Activity:
Single out the lines of the material that contain "Hnan" and copy them.

Data:
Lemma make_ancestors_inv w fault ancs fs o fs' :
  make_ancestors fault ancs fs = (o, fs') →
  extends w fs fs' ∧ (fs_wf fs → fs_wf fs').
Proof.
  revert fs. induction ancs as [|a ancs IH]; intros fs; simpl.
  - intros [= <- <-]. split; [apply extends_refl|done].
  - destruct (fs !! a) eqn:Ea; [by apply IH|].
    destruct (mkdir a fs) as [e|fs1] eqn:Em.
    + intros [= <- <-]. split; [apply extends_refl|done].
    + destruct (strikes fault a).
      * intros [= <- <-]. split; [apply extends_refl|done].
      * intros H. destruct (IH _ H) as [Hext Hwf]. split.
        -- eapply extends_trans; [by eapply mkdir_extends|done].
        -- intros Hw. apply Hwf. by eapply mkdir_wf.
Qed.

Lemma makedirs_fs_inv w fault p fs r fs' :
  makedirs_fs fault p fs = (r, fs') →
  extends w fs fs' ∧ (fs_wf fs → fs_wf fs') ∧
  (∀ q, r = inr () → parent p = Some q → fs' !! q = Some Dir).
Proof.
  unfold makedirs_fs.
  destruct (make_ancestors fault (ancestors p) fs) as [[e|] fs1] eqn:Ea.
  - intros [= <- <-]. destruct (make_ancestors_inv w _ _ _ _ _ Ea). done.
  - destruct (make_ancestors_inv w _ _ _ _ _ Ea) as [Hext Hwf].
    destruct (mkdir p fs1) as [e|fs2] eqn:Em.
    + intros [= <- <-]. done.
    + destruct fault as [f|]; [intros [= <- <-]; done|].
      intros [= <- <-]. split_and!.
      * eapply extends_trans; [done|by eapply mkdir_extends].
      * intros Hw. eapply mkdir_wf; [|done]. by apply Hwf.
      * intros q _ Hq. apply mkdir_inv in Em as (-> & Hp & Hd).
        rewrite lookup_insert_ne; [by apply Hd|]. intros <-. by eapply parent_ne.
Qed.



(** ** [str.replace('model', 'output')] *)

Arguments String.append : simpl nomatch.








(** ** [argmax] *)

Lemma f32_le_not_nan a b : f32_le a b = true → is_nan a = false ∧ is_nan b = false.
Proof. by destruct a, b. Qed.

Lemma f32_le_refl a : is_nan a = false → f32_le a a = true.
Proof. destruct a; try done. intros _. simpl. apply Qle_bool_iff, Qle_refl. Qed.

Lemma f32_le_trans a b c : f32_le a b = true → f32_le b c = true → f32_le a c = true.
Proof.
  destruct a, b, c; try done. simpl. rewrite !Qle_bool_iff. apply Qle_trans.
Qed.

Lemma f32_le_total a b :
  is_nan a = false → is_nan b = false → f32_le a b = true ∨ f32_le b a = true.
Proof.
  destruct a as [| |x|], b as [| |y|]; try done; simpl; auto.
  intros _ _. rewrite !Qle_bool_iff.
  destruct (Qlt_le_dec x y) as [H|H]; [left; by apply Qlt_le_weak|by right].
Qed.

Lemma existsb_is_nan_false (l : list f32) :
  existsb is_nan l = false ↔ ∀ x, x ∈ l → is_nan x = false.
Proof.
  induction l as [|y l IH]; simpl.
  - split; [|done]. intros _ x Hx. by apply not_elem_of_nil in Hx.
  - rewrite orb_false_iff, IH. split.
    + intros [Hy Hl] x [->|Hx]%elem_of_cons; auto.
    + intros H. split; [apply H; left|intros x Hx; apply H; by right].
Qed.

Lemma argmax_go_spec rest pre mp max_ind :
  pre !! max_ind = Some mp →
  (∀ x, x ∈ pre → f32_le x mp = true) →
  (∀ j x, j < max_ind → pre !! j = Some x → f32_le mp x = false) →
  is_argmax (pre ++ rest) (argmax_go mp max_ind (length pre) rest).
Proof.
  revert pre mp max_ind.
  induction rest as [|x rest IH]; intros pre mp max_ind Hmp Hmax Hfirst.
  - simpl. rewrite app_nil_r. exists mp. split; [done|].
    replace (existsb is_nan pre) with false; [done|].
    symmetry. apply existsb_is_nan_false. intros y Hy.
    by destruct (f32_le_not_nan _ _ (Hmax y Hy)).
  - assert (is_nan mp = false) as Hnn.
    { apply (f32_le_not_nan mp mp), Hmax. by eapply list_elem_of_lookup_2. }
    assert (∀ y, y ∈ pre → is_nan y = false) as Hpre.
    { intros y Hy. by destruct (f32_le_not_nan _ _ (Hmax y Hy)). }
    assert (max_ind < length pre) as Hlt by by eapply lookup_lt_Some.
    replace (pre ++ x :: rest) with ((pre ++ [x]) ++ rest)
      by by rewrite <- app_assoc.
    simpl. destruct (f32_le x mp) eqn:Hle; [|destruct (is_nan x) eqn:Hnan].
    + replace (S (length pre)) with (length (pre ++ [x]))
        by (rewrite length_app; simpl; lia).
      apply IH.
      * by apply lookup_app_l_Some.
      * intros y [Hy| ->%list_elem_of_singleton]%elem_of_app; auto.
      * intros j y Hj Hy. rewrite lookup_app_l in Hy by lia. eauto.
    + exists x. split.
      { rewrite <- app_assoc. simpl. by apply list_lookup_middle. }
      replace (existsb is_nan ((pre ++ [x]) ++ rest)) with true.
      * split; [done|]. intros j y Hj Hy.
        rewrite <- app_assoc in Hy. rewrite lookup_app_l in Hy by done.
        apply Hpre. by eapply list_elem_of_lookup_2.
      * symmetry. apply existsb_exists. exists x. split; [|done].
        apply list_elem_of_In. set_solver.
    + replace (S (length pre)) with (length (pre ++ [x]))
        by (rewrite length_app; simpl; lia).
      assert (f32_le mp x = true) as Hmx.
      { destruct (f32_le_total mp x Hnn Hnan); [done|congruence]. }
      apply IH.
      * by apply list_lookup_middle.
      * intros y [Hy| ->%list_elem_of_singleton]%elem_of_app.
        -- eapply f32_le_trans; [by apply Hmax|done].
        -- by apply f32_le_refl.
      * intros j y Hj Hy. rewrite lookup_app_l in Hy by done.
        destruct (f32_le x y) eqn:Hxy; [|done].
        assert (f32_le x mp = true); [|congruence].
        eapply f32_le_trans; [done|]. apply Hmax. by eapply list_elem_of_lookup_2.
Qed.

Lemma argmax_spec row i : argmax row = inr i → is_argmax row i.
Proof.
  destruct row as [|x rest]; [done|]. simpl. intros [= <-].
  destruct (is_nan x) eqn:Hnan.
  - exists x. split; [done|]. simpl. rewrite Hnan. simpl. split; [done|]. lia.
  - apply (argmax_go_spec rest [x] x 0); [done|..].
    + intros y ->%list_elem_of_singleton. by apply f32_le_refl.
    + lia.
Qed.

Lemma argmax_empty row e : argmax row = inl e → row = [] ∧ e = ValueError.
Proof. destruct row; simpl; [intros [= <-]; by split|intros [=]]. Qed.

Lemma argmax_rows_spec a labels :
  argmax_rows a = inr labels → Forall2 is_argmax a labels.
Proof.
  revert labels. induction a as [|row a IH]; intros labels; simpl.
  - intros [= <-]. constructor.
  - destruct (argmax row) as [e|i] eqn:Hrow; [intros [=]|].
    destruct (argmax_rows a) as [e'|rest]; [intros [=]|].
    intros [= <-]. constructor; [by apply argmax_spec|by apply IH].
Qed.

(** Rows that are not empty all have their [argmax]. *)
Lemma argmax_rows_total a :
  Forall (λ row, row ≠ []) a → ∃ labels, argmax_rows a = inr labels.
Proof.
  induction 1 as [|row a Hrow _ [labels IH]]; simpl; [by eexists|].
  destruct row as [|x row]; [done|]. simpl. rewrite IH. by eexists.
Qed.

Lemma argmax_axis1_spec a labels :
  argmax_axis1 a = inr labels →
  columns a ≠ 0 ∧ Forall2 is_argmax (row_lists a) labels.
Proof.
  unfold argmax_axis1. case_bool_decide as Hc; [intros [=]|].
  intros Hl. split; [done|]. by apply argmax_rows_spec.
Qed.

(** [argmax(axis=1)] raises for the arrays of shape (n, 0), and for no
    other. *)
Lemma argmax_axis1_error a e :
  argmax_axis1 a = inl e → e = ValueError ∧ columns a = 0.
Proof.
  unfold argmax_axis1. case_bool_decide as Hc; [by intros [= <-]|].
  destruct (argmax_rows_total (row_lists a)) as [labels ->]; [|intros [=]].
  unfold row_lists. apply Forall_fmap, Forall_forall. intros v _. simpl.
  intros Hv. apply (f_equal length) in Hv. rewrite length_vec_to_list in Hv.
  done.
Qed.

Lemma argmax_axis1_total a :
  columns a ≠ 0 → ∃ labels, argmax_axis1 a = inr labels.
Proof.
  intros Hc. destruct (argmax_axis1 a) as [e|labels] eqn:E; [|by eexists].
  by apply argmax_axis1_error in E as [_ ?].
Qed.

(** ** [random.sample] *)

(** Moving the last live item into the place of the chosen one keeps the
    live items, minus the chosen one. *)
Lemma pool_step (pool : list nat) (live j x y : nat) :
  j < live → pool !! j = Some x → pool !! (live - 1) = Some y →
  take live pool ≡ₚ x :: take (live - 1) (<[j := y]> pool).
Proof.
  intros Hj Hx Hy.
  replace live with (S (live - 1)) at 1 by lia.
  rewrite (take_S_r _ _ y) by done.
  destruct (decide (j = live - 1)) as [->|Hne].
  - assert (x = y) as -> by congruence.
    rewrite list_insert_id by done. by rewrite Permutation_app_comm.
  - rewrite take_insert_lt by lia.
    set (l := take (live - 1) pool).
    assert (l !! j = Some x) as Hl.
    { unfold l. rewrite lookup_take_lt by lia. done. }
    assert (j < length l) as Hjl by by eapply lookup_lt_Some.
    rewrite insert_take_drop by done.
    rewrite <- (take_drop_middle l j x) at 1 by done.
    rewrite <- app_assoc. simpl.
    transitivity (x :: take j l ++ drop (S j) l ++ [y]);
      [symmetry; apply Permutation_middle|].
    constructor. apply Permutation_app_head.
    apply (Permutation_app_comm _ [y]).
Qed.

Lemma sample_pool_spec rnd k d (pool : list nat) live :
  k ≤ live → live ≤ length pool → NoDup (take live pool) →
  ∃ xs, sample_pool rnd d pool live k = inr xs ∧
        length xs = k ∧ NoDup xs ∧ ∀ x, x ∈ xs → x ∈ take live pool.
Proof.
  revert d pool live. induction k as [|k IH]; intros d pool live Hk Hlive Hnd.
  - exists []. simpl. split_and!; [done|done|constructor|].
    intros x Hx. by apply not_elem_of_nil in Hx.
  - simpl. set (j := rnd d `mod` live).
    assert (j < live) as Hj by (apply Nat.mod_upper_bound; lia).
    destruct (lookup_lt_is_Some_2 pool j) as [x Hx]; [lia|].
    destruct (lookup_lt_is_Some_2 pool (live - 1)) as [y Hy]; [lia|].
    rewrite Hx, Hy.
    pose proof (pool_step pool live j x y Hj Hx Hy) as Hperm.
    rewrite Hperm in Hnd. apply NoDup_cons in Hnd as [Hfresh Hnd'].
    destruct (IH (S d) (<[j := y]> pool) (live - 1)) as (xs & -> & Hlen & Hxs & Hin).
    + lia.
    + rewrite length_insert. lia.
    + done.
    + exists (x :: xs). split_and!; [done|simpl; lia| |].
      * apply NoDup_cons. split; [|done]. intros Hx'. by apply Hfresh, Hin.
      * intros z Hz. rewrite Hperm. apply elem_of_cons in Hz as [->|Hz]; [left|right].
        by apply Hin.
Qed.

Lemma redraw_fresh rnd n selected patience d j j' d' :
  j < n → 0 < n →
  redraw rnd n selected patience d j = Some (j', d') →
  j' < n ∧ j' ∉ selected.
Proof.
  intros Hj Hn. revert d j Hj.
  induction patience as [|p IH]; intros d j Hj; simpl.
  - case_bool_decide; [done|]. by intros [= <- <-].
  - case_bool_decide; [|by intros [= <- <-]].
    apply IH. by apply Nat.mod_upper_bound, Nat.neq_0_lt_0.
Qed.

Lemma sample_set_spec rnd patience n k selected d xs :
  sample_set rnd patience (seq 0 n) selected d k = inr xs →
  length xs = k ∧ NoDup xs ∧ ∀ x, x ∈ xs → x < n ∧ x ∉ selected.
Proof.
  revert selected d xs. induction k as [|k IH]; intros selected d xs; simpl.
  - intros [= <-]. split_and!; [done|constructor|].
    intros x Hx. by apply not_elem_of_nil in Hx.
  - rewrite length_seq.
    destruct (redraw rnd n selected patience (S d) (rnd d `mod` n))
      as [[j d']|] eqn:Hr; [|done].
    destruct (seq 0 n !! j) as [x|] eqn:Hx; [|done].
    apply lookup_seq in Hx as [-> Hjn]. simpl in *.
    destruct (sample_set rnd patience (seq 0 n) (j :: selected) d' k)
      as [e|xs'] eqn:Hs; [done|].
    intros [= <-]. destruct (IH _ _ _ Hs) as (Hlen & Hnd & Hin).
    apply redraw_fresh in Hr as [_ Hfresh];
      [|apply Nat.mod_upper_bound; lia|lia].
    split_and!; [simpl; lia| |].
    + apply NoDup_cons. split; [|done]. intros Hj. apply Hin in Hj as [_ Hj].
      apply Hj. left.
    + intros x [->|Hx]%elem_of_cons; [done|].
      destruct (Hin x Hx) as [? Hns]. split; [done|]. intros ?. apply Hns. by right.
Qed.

Your response:
    simpl. destruct (f32_le x mp) eqn:Hle; [|destruct (is_nan x) eqn:Hnan].
      { destruct (f32_le_total mp x Hnn Hnan); [done|congruence]. }
  destruct (is_nan x) eqn:Hnan.
  - exists x. split; [done|]. simpl. rewrite Hnan. simpl. split; [done|]. lia.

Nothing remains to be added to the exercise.